Salvatore Accardo (violin), Gewandhausorchester Leipzig/Kurt Masur
Philips "Duo" 462 164-2 (2 CDs)
While Max Reger was nourished by the works of Brahms and Bruckner, Max Bruch took his creative cues from Schumann and Mendelssohn. Bruch's Second Symphony was completed some years before Brahms's First and yet there's a weightiness to it, a jaw-clenching sense of purpose that's quite similar - especially in the first movement. It is a predominantly lyrical piece: the Adagio releases a gorgeous flood of sound, especially from the lower strings, with many piquant instrumental solos; and even the Allegro molto finale is softened by a qualifying "tranquillo". It's not great music, but it's certainly good enough to justify an occasional outing in the concert hall.
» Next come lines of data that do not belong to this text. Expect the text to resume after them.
(* ===== verification/_CoqProject ===== *)
-Q . S2P
Prelude.v
Memory.v
Float32.v
CStr.v
OsQueue.v
OsThread.v
SimClock.v
Config.v
MathUtils.v
MathLoops.v
MathReal.v
Sql.v
SqlMini.v
Storage.v
StorageRam.v
StorageFlash.v
FlashLaws.v
FlashPayload.v
RepoCommand.v
Schema.v
StorageSqlite.v
RepoData.v
Locks.v
FlashRepo.v
SqliteRepo.v
CmdFP.v
CmdGSSB.v
CmdDRP.v
Telemetry.v
FileTransfer.v
CmdTM.v
Downlink.v
FpDownlink.v
MergeFile.v
FileParts.v
CmdAPP.v
Dispatcher.v
Registry.v
Clients.v
Tasks.v
FlashStart.v
ComServer.v
Boot.v
CmdSys.v
Log.v
CmdHost.v
Sensors.v
Adcs.v
AdcsReal.v
Igrf.v
IgrfLaws.v
IgrfReal.v
Geodetic.v
I2cBus.v
I2cUart.v
System.v
(** Case analysis on the scrutinee of the innermost [match] or [if]. *)
Ltac case_head :=
  match goal with
  | |- context [match ?x with _ => _ end] =>
      lazymatch x with context [match _ with _ => _ end] => fail | _ => destruct x eqn:? end
  | H : context [match ?x with _ => _ end] |- _ =>
      lazymatch x with context [match _ with _ => _ end] => fail | _ => destruct x eqn:? end
  end.

(** Boolean tests of the code as propositions. *)
Ltac bool_to_prop :=
  repeat match goal with
  | H : (_ && _) = true |- _ => apply andb_true_iff in H; destruct H
  | H : (_ && _) = false |- _ => apply andb_false_iff in H
  | H : (_ || _) = false |- _ => apply orb_false_iff in H; destruct H
  | H : (_ || _) = true |- _ => apply orb_true_iff in H
  | H : negb _ = true |- _ => apply negb_true_iff in H
  | H : negb _ = false |- _ => apply negb_false_iff in H
  | H : (_ =? _) = true |- _ => apply Z.eqb_eq in H
  | H : (_ =? _) = false |- _ => apply Z.eqb_neq in H
  | H : (_ <? _) = true |- _ => apply Z.ltb_lt in H
  | H : (_ <? _) = false |- _ => apply Z.ltb_ge in H
  | H : (_ <=? _) = true |- _ => apply Z.leb_le in H
  | H : (_ <=? _) = false |- _ => apply Z.leb_gt in H
  end.

(** Split a conjunction without unfolding definitions. *)
Ltac splits := lazymatch goal with |- _ /\ _ => split; [|splits] | _ => idtac end.

(** Symbolic execution of the monad's plumbing. *)
Ltac munfold := cbv [bind ret fail get gets put modify lift].
Ltac mred := unfold bind, ret, fail, get, gets, put, modify, lift in *; cbn beta iota in *.

(** ** Lemmas on the monad *)
Lemma bind_step {S A B} (m : M S A) (k : A -> M S B) s a s' :
  m s = Ret (a, s') -> bind m k s = k a s'.
Proof. unfold bind. by intros ->. Qed.

Lemma bind_fault {S A B} (m : M S A) (k : A -> M S B) s f :
  m s = Fault f -> bind m k s = Fault f.
Proof. unfold bind. by intros ->. Qed.

Lemma bind_inv {S A B} (m : M S A) (k : A -> M S B) s b s' :
  bind m k s = Ret (b, s') -> exists a s1, m s = Ret (a, s1) /\ k a s1 = Ret (b, s').
Proof. unfold bind. destruct (m s) as [[a s1]|] eqn:E; [eauto | done]. Qed.

Lemma zoom_step {S T A} (l : lens S T) (m : M T A) s a t :
  m (lget l s) = Ret (a, t) -> zoom l m s = Ret (a, lset l t s).
Proof. unfold zoom. by intros ->. Qed.
(* ===== verification/CStr.v ===== *)
(** * C strings

    The string functions of the C library the flight software uses: [strlen],
    [strcmp], [strncpy], [strtok], [sscanf] with the conversions of the
    command formats ([%d], [%u], [%f], [%s], [%n]) and [sprintf("%d")].
    [%f] reads decimal notation; infinities, NaNs and hexadecimal numbers in
    the input of a command are not modelled (they match nothing).

    A character is its code in [1, 255].  A [cstring] is the sequence of the
    characters before the terminating NUL; a char array or a heap buffer is
    the list of all its bytes. *)
From S2P Require Import Prelude Float32.

Abbreviation cstring := (list Z).

(** String literals. *)
Fixpoint cs (s : string) : cstring :=
  match s with
  | EmptyString => []
  | String a s => Z.of_N (Ascii.N_of_ascii a) :: cs s
  end.

Definition chr_space : Z := 32.
Definition chr_percent : Z := 37.
Definition isspace (c : Z) : bool := (c =? 32) || ((9 <=? c) && (c <=? 13)).
Definition isdigit (c : Z) : bool := (48 <=? c) && (c <=? 57).

(** A well formed string: no NUL inside, every character a byte. *)
Definition is_cstr (s : cstring) : Prop := Forall (fun c => 0 < c < 256) s.

#[export] Instance is_cstr_dec s : Decision (is_cstr s).
Proof. unfold is_cstr. apply _. Defined.

Definition strlen (s : cstring) : Z := zlength s.

(** Only the sign of the result is meaningful. *)
Fixpoint strcmp (a b : cstring) : Z :=
  match a, b with
  | [], [] => 0
  | [], _ :: _ => -1
  | _ :: _, [] => 1
  | x :: a, y :: b => if x =? y then strcmp a b else x - y
  end.

(** The string that starts at the first byte of a buffer; a buffer without a
    NUL is read past its end. *)
Fixpoint cstr_of_buf (b : list Z) : res cstring :=
  match b with
  | [] => Fault Unterminated
  | c :: b => if c =? 0 then Ret []
              else match cstr_of_buf b with Ret s => Ret (c :: s) | Fault f => Fault f end
  end.

(** The [n] bytes that [strncpy(dst, src, n)] writes. *)
Definition strncpy_bytes (src : cstring) (n : Z) : list Z :=
  take (Z.to_nat n) (src ++ replicate (Z.to_nat n) 0).

(** The bytes of a string with its terminator. *)
Definition with_nul (s : cstring) : list Z := s ++ [0].

(** *** [strtok(s, delim)], all the tokens in order *)
Fixpoint tokens_acc (delim : Z) (s acc : cstring) : list cstring :=
  match s with
  | [] => match acc with [] => [] | _ => [rev acc] end
  | c :: s => if c =? delim
              then match acc with
                   | [] => tokens_acc delim s []
                   | _ => rev acc :: tokens_acc delim s []
                   end
              else tokens_acc delim s (c :: acc)
  end.
Definition strtok_all (delim : Z) (s : cstring) : list cstring := tokens_acc delim s [].

(** *** [sscanf] *)
Fixpoint skip_space (s : cstring) : cstring :=
  match s with
  | c :: s' => if isspace c then skip_space s' else s
  | [] => []
  end.

(** Longest prefix of non-space characters, and the rest. *)
Fixpoint take_word (s : cstring) : cstring * cstring :=
  match s with
  | c :: s' => if isspace c then ([], s)
               else let (w, r) := take_word s' in (c :: w, r)
  | [] => ([], [])
  end.

Fixpoint take_digits (s : cstring) : cstring * cstring :=
  match s with
  | c :: s' => if isdigit c then let (w, r) := take_digits s' in (c :: w, r) else ([], s)
  | [] => ([], [])
  end.

Definition dec_value (ds : cstring) : Z := fold_left (fun acc c => acc * 10 + (c - 48)) ds 0.

(** [n * 10^k] as a fraction. *)
Definition scale10_num (n k : Z) : Z := if 0 <=? k then n * 10 ^ k else n.
Definition scale10_den (k : Z) : Z := if 0 <=? k then 1 else 10 ^ (- k).

(** An optional sign and the rest. *)
Definition take_sign (s : cstring) : bool * cstring :=
  match s with
  | c :: s' => if c =? 45 then (true, s') else if c =? 43 then (false, s') else (false, s)
  | [] => (false, [])
  end.

(** [strtol] in base 10 on the text after white space: the value and the rest,
    or nothing when there is no digit. *)
Definition scan_dec (s : cstring) : option (Z * cstring) :=
  let (neg, s1) := take_sign s in
  let (ds, r) := take_digits s1 in
  match ds with
  | [] => None
  | _ => Some ((if neg then - dec_value ds else dec_value ds), r)
  end.

(** What one conversion stores. *)
Inductive scanval :=
  | VInt (z : Z)       (** [%d] *)
  | VUInt (z : Z)      (** [%u] *)
  | VFloat (b : Z)     (** [%f], the bits of the [float] *)
  | VStr (s : cstring) (** [%s] *)
  | VPos (n : Z)       (** [%n] *)
  | VDouble (t : cstring). (** a [double] argument, as the text [%lf] gives for it *)

#[export] Instance scanval_eq_dec : EqDecision scanval.
Proof. solve_decision. Defined.

(** The outcome of one conversion: a value and the rest of the input, a
    matching failure, the end of the input, or a value out of range, which C
    leaves undefined. *)
Inductive conv := Conv (v : scanval) (r : cstring) | NoMatch | AtEnd | BadRange.

Definition conv_int (s : cstring) : conv :=
  match skip_space s with
  | [] => AtEnd
  | s1 => match scan_dec s1 with
          | None => NoMatch
          | Some (z, r) => if is_int z then Conv (VInt z) r else BadRange
          end
  end.

(** [strtol] in base 0, for [%i]: [0x] starts hexadecimal digits, another [0]
    octal ones. *)
Definition digit_value (c : Z) : Z :=
  if isdigit c then c - 48
  else if (97 <=? c) && (c <=? 102) then c - 87
  else if (65 <=? c) && (c <=? 70) then c - 55
  else 99.

Fixpoint take_base (base : Z) (s : cstring) : cstring * cstring :=
  match s with
  | c :: s' => if digit_value c <? base then let (w, r) := take_base base s' in (c :: w, r) else ([], s)
  | [] => ([], [])
  end.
If you enjoy it, then you'll probably appreciate the marginally less imposing First and Third Symphonies, though for my money Bruch's next-best works were for violin and Orchestra. Of the four included here, In Memoriam is perhaps the finest; it's easily as touching as the once- ubiquitous Kol Nidre, while the Konzertstuck - which makes a central feature of the Irish folk song "The Little Red Lark" - serves as a sort of "Irish Fantasy" to place beside the more familiar Scottish Fantasy that Accardo and Masur programme in their equally well-performed companion set of The Complete Bruch Violin Concertos (Philips "Duo" 462 167-2). Either collection should yield hours of pleasure, but the Second Symphony is a minor musical revelation. Furthermore, Philips do themselves an injustice by labelling the entire set "ADD": the three symphonies are in fact digital recordings, and they sound splendid.